Screening for postpartum depression calls for a setting that has the facility to combine screening with the judgment of a professional, reaches most new mothers, has professionals available who are in a position to create a bond of trust, and offers frequent contact to the mother in the first year postpartum. Professional preventive services for child healthcare can meet all of these criteria, and our current review supports the potential of screening in WBC with positive evidence. The small number of studies limits the precision of the effect estimates.
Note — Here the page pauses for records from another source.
(* ===== verification/SchedThreads.v ===== *)
(** * The threads of the scheduler

    Models all workers of a scheduler at once: [Scheduler::run], [schedule], [stop] and
    [autoStop] ([sylar/coroutine/coro20/scheduler.cc], [scheduler.h]), [taskAlloc] and
    [taskGet] of the pool ([taskPool.cc]), and [idle] and [tickle] of the IO manager
    ([ioManager.cc]).  A step is one access to shared state by one thread: the queue of
    a node under its mutex, an index, the counter of tasks, a flag, the event descriptor; the
    steps interleave in any order.

    The event descriptor is registered edge-triggered: a write makes it ready, and one
    [epoll_wait], of a thread that waits or of the next one that does, reports it; a read
    that empties the descriptor first takes the report away.  Tasks are numbers; [sched] and [executed] record what was scheduled and run.  Other
    descriptors, whose callbacks only schedule tasks, are calls of [schedule]. *)

From stdpp Require Import relations.
From S2P Require Import Prelude Scheduler.

(** Where a worker stands in [run] and [idle]. *)
Inductive wpc :=
  | W_head                        (* while(!m_stop) *)
  | W_fetch                       (* taskGet: m_loop_idx++ *)
  | W_node (idx : Z)              (* taskGet: taking from the node *)
  | W_sub (batch : list nat)      (* taskGet: m_task_count -= rt *)
  | W_cond                        (* nothing taken: getTaskCount() *)
  | W_more (batch : list nat)     (* tickle if there are more *)
  | W_exec (batch : list nat)     (* running the tasks *)
  | W_decide                      (* stop? *)
  | W_again                       (* getTaskCount() ? continue : idle() *)
  | W_idle                        (* entering idle() *)
  | W_counted                     (* m_idleThreadCount++ done *)
  | W_wait                        (* in epoll_wait, with m_mutex shared *)
  | W_back                        (* the event descriptor was reported: m_idleThreadCount-- *)
  | W_woken                       (* reading the event descriptor *)
  | W_exit                        (* waiting for m_mutex *)
  | W_gone.

#[global] Instance wpc_eq_dec : EqDecision wpc.
Proof. solve_decision. Defined.

Record sys := MkSys {
  nodes : list (list nat);
  loop_idx : Z;
  alloc_idx : Z;
  count : Z;                      (* m_task_count *)
  placing : list (nat * Z);       (* calls of schedule between choosing a node and adding *)
  uncounted : nat;                (* between adding and counting *)
  untickled : nat;                (* between counting and tickle() *)
  edge : bool;                    (* the event descriptor is ready *)
  stop : bool;
  autostop : bool;
  threads_count : Z;
  workers : list wpc;
  sched : list nat;
  executed : list nat;
}.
Future research should aim at creating stronger evidence of the possible benefits of this combination of characteristics when screening in a WBC setting. General aspects of the design and intervention need attention, such as cut-off scores, golden standards to be used, a control group and the possibility of separating the effect of screening and subsequent offers of extra care. Moreover, new research should explore the benefits of repeated screening during the first year postpartum and, preferably, also include outcomes at child level.

Conclusions

The evidence in this review on the effectiveness of screening for PPD in a WBC setting is promising, though based on a limited number of studies. The use of a validated instrument like the EPDS led, in all the included studies, to significantly higher detection of mothers with depressive symptoms or, when screening was combined with enhanced care, to improvement of depression scores. Whether this leads to better outcomes for mother and child on the long term needs additional high-quality research. The potential health gains of screening for PPD in a WBC setting are large but need to be confirmed.